--- RECORD EXTRACTS ---
(** C4, as the code has it. A message of the batch without a group id,
    or without any of [message], [mediaContent] and [html], is counted
    in [failureCount], the counter of the failed sends (there is no
    other counter for it); a warning is logged, the session is not
    called, and the loop continues with the next message. *)
Theorem C4_invalid_message_is_counted_as_failed_and_skipped :
  forall (World : Type) (ext : Externals World) (cfg : Config)
         (client : Client World) (n i : nat) (md : MessageData)
         (rest : list (option MessageData)) (st : State World) (t : Tally),
    tally st = Some t ->
    Js.truthy (groupId md) = false
    \/ (Js.truthy (message md) = false /\ Js.truthy (mediaContent md) = false
        /\ Js.truthy (html md) = false) ->
    exists line,
      (line = WarnMissingGroupId (S i) n
       \/ line = WarnMissingContent (S i) n (Js.orEmpty (groupId md)))
      /\ let st' := mkState (world st) (trace st ++ [Log line]) (whatsappClient st)
                      (Some (mkTally (successCount t) (S (failureCount t))))
                      (lastError st) in
         processMessage ext cfg client n i (Some md) st = (st', Continue)
         /\ forIndexed (processMessage ext cfg client n) i (Some md :: rest) st
            = forIndexed (processMessage ext cfg client n) (S i) rest st'.
Proof.
  intros World ext cfg client n i md rest st t Ht Hbad.
  assert (Hrun : exists line,
             (line = WarnMissingGroupId (S i) n
              \/ line = WarnMissingContent (S i) n (Js.orEmpty (groupId md)))
             /\ processMessage ext cfg client n i (Some md) st
                = (mkState (world st) (trace st ++ [Log line]) (whatsappClient st)
                     (Some (mkTally (successCount t) (S (failureCount t))))
                     (lastError st), Continue)).
  { unfold processMessage.
    destruct (Js.truthy (groupId md)) eqn:G; cbn [negb].
    - destruct Hbad as [Hbad | (M & C & H)]; [discriminate|].
      rewrite M, C, H. cbn [negb andb].
      eexists. split; [right; reflexivity|].
      apply tryCatch_continue. now apply skip_run.
    - eexists. split; [left; reflexivity|].
      apply tryCatch_continue. now apply skip_run. }
  destruct Hrun as (line & Hline & Run).
  exists line. split; [exact Hline|]. cbv zeta. split; [exact Run|].
  cbn [forIndexed]. now rewrite Run.
Qed.

Lemma C4_missing_group_id_witness :
  let st := fst (setTally (Some (mkTally 0 0)) (Scripted.ready Scripted.client [])) in
  let body := processMessage Scripted.ext defaultConfig Scripted.client 2 in
  exists line,
    (line = WarnMissingGroupId 1 2 \/ line = WarnMissingContent 1 2 EmptyString)
    /\ let st' := mkState [] [Log line] (Some Scripted.client)
                     (Some (mkTally 0 1)) None in
       body 0%nat (Some (Scripted.withoutGroupId "hello")) st = (st', Continue)
       /\ forIndexed body 0
            [Some (Scripted.withoutGroupId "hello"); Some (Scripted.textTo "g" "hi")] st
          = forIndexed body 1 [Some (Scripted.textTo "g" "hi")] st'.
Proof.
  intros st body.
  exact (C4_invalid_message_is_counted_as_failed_and_skipped
           Scripted.World Scripted.ext defaultConfig Scripted.client 2 0
           (Scripted.withoutGroupId "hello") [Some (Scripted.textTo "g" "hi")]
           st (mkTally 0 0) eq_refl (or_introl eq_refl)).
Defined.
(** The three assignments [self.command = command], [self.args = args],
    [self.kwargs = kwargs].  A [Command] that is stored is entered in the
    table of objects, where its identity leads back to it. *)
Definition setattrs {U} (obj : Ref) (command : Reference (World U))
    (args : list PyValue) (kwargs : pydict PyValue) : Py (World U) unit :=
  fun st =>
    (Normal tt,
     mkState (match command with
              | CommandRef c => <[cmd_id c := c]> (objects st)
              | _ => objects st
              end)
             (log st)
             (write_context obj (mkContext (ref_id command) (Some args) (Some kwargs))
                            (world st))).

(** The object that an attribute holding [id] refers to. *)
Definition deref {U} (id : option Ref) : Py (World U) (Reference (World U)) :=
  fun st =>
    (Normal match id with
            | None => NoneRef
            | Some i =>
                match objects st !! i with
                | Some c => CommandRef c
                | None => OtherRef i
                end
            end,
     st).

(** [Context()]: a new object with the attributes of [__init__]. *)
Definition Context_new {U} : Py (World U) Ref :=
  fun st =>
    let obj := fresh (dom (heap st)) in
    (Normal obj, mkState (objects st) (log st) (write_context obj Context__init__ (world st))).

(** ** [Command.invoke] *)

Local Open Scope py_scope.

Definition Command_invoke {W} (self : Command W) (ctx : Ref)
    (args : list PyValue) (kwargs : pydict PyValue) : Py W unit :=
  def (
    try_finally
      (try_except_else
         (_temporary_dispatch "command" [PContext ctx] ;;
          await (callback self ctx args kwargs))
         (fun exc =>
            exc <- match error_callback self with
                   | Some error_callback =>
                       try_except_else
                         (await (error_callback ctx exc))
                         (fun new_exc => ret new_exc)
                         (fun _ => return_)
                   | None => ret exc
                   end ;;
            _temporary_dispatch "command_error" [PContext ctx; PError exc])
         (fun _ => _temporary_dispatch "command_success" [PContext ctx]))
      (_temporary_dispatch "command_complete" [PContext ctx])).

(** ** [Context.invoke] and [Context.reinvoke] *)

Definition Context_invoke {U} (self : Ref) (command : Reference (World U))
    (args : list PyValue) (kwargs : pydict PyValue) : Py (World U) unit :=
  def (
    setattrs self command args kwargs ;;
    match command with
    | CommandRef command => Command_invoke command self args kwargs
    | NoneRef => raise (AttributeError "'NoneType' object has no attribute 'invoke'")
    | OtherRef _ => raise (AttributeError "object has no attribute 'invoke'")
    end).

(** [self.invoke(self.command, *self.args, **self.kwargs)]: the arguments
    are unpacked before the call, and [None] unpacks to a [TypeError]. *)
Definition Context_reinvoke {U} (self : Ref) : Py (World U) unit :=
  def (
    o <- getattrs self ;;
    command <- deref (command o) ;;
    match args o with
    | None => raise (TypeError "invoke() argument after * must be an iterable, not NoneType")
    | Some args =>
        match kwargs o with
        | None => raise (TypeError "invoke() argument after ** must be a mapping, not NoneType")
        | Some kwargs => Context_invoke self command args kwargs
        end
    end).

Local Close Scope py_scope.

(** ** [CommandSink] *)

Record CommandSink (W : Type) : Type := mkCommandSink {
  mapping : Mapping (Command W)
}.
Arguments mkCommandSink {W}.
Arguments mapping {W} _.

Definition CommandSink__init__ {W} (case_insensitive : bool) : CommandSink W :=
  mkCommandSink (mapping_factory case_insensitive).

(** The loop of [walk_commands] over [self.mapping.values()]; [seen]
    holds commands by identity, as the default [__hash__] and [__eq__] do,
    and the result lists what the generator yields. *)
Fixpoint walk {W} (seen : gset Ref) (values : list (Command W)) : list (Command W) :=
  match values with
  | [] => []
  | command :: values' =>
      if decide (cmd_id command ∈ seen) then walk seen values'
      else command :: walk ({[cmd_id command]} ∪ seen) values'
  end.

Definition CommandSink_walk_commands {W} (self : CommandSink W) : list (Command W) :=
  walk ∅ (mapping_values (mapping self)).

Definition CommandSink_get_command {fold : Casefold} {W D} (self : CommandSink W)
    (name : string) (default : D) : Command W + D :=
  mapping_get (mapping self) name default.

Definition CommandSink_commands {W} (self : CommandSink W) : list (Command W) :=
  CommandSink_walk_commands self.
---
### TASK STATEMENT
In full and exactly, transcribe the material above.

### RESPONSE AREA
(** C4, as the code has it. A message of the batch without a group id,
    or without any of [message], [mediaContent] and [html], is counted
    in [failureCount], the counter of the failed sends (there is no
    other counter for it); a warning is logged, the session is not
    called, and the loop continues with the next message. *)
Theorem C4_invalid_message_is_counted_as_failed_and_skipped :
  forall (World : Type) (ext : Externals World) (cfg : Config)
         (client : Client World) (n i : nat) (md : MessageData)
         (rest : list (option MessageData)) (st : State World) (t : Tally),
    tally st = Some t ->
    Js.truthy (groupId md) = false
    \/ (Js.truthy (message md) = false /\ Js.truthy (mediaContent md) = false
        /\ Js.truthy (html md) = false) ->
    exists line,
      (line = WarnMissingGroupId (S i) n
       \/ line = WarnMissingContent (S i) n (Js.orEmpty (groupId md)))
      /\ let st' := mkState (world st) (trace st ++ [Log line]) (whatsappClient st)
                      (Some (mkTally (successCount t) (S (failureCount t))))
                      (lastError st) in
         processMessage ext cfg client n i (Some md) st = (st', Continue)
         /\ forIndexed (processMessage ext cfg client n) i (Some md :: rest) st
            = forIndexed (processMessage ext cfg client n) (S i) rest st'.
Proof.
  intros World ext cfg client n i md rest st t Ht Hbad.
  assert (Hrun : exists line,
             (line = WarnMissingGroupId (S i) n
              \/ line = WarnMissingContent (S i) n (Js.orEmpty (groupId md)))
             /\ processMessage ext cfg client n i (Some md) st
                = (mkState (world st) (trace st ++ [Log line]) (whatsappClient st)
                     (Some (mkTally (successCount t) (S (failureCount t))))
                     (lastError st), Continue)).
  { unfold processMessage.
    destruct (Js.truthy (groupId md)) eqn:G; cbn [negb].
    - destruct Hbad as [Hbad | (M & C & H)]; [discriminate|].
      rewrite M, C, H. cbn [negb andb].
      eexists. split; [right; reflexivity|].
      apply tryCatch_continue. now apply skip_run.
    - eexists. split; [left; reflexivity|].
      apply tryCatch_continue. now apply skip_run. }
  destruct Hrun as (line & Hline & Run).
  exists line. split; [exact Hline|]. cbv zeta. split; [exact Run|].
  cbn [forIndexed]. now rewrite Run.
Qed.

Lemma C4_missing_group_id_witness :
  let st := fst (setTally (Some (mkTally 0 0)) (Scripted.ready Scripted.client [])) in
  let body := processMessage Scripted.ext defaultConfig Scripted.client 2 in
  exists line,
    (line = WarnMissingGroupId 1 2 \/ line = WarnMissingContent 1 2 EmptyString)
    /\ let st' := mkState [] [Log line] (Some Scripted.client)
                     (Some (mkTally 0 1)) None in
       body 0%nat (Some (Scripted.withoutGroupId "hello")) st = (st', Continue)
       /\ forIndexed body 0
            [Some (Scripted.withoutGroupId "hello"); Some (Scripted.textTo "g" "hi")] st
          = forIndexed body 1 [Some (Scripted.textTo "g" "hi")] st'.
Proof.
  intros st body.
  exact (C4_invalid_message_is_counted_as_failed_and_skipped
           Scripted.World Scripted.ext defaultConfig Scripted.client 2 0
           (Scripted.withoutGroupId "hello") [Some (Scripted.textTo "g" "hi")]
           st (mkTally 0 0) eq_refl (or_introl eq_refl)).
Defined.
(** The three assignments [self.command = command], [self.args = args],
    [self.kwargs = kwargs].  A [Command] that is stored is entered in the
    table of objects, where its identity leads back to it. *)
Definition setattrs {U} (obj : Ref) (command : Reference (World U))
    (args : list PyValue) (kwargs : pydict PyValue) : Py (World U) unit :=
  fun st =>
    (Normal tt,
     mkState (match command with
              | CommandRef c => <[cmd_id c := c]> (objects st)
              | _ => objects st
              end)
             (log st)
             (write_context obj (mkContext (ref_id command) (Some args) (Some kwargs))
                            (world st))).

(** The object that an attribute holding [id] refers to. *)
Definition deref {U} (id : option Ref) : Py (World U) (Reference (World U)) :=
  fun st =>
    (Normal match id with
            | None => NoneRef
            | Some i =>
                match objects st !! i with
                | Some c => CommandRef c
                | None => OtherRef i
                end
            end,
     st).

(** [Context()]: a new object with the attributes of [__init__]. *)
Definition Context_new {U} : Py (World U) Ref :=
  fun st =>
    let obj := fresh (dom (heap st)) in
    (Normal obj, mkState (objects st) (log st) (write_context obj Context__init__ (world st))).

(** ** [Command.invoke] *)

Local Open Scope py_scope.

Definition Command_invoke {W} (self : Command W) (ctx : Ref)
    (args : list PyValue) (kwargs : pydict PyValue) : Py W unit :=
  def (
    try_finally
      (try_except_else
         (_temporary_dispatch "command" [PContext ctx] ;;
          await (callback self ctx args kwargs))
         (fun exc =>
            exc <- match error_callback self with
                   | Some error_callback =>
                       try_except_else
                         (await (error_callback ctx exc))
                         (fun new_exc => ret new_exc)
                         (fun _ => return_)
                   | None => ret exc
                   end ;;
            _temporary_dispatch "command_error" [PContext ctx; PError exc])
         (fun _ => _temporary_dispatch "command_success" [PContext ctx]))
      (_temporary_dispatch "command_complete" [PContext ctx])).

(** ** [Context.invoke] and [Context.reinvoke] *)

Definition Context_invoke {U} (self : Ref) (command : Reference (World U))
    (args : list PyValue) (kwargs : pydict PyValue) : Py (World U) unit :=
  def (
    setattrs self command args kwargs ;;
    match command with
    | CommandRef command => Command_invoke command self args kwargs
    | NoneRef => raise (AttributeError "'NoneType' object has no attribute 'invoke'")
    | OtherRef _ => raise (AttributeError "object has no attribute 'invoke'")
    end).

(** [self.invoke(self.command, *self.args, **self.kwargs)]: the arguments
    are unpacked before the call, and [None] unpacks to a [TypeError]. *)
Definition Context_reinvoke {U} (self : Ref) : Py (World U) unit :=
  def (
    o <- getattrs self ;;
    command <- deref (command o) ;;
    match args o with
    | None => raise (TypeError "invoke() argument after * must be an iterable, not NoneType")
    | Some args =>
        match kwargs o with
        | None => raise (TypeError "invoke() argument after ** must be a mapping, not NoneType")
        | Some kwargs => Context_invoke self command args kwargs
        end
    end).

Local Close Scope py_scope.

(** ** [CommandSink] *)

Record CommandSink (W : Type) : Type := mkCommandSink {
  mapping : Mapping (Command W)
}.
Arguments mkCommandSink {W}.
Arguments mapping {W} _.

Definition CommandSink__init__ {W} (case_insensitive : bool) : CommandSink W :=
  mkCommandSink (mapping_factory case_insensitive).

(** The loop of [walk_commands] over [self.mapping.values()]; [seen]
    holds commands by identity, as the default [__hash__] and [__eq__] do,
    and the result lists what the generator yields. *)
Fixpoint walk {W} (seen : gset Ref) (values : list (Command W)) : list (Command W) :=
  match values with
  | [] => []
  | command :: values' =>
      if decide (cmd_id command ∈ seen) then walk seen values'
      else command :: walk ({[cmd_id command]} ∪ seen) values'
  end.

Definition CommandSink_walk_commands {W} (self : CommandSink W) : list (Command W) :=
  walk ∅ (mapping_values (mapping self)).

Definition CommandSink_get_command {fold : Casefold} {W D} (self : CommandSink W)
    (name : string) (default : D) : Command W + D :=
  mapping_get (mapping self) name default.

Definition CommandSink_commands {W} (self : CommandSink W) : list (Command W) :=
  CommandSink_walk_commands self.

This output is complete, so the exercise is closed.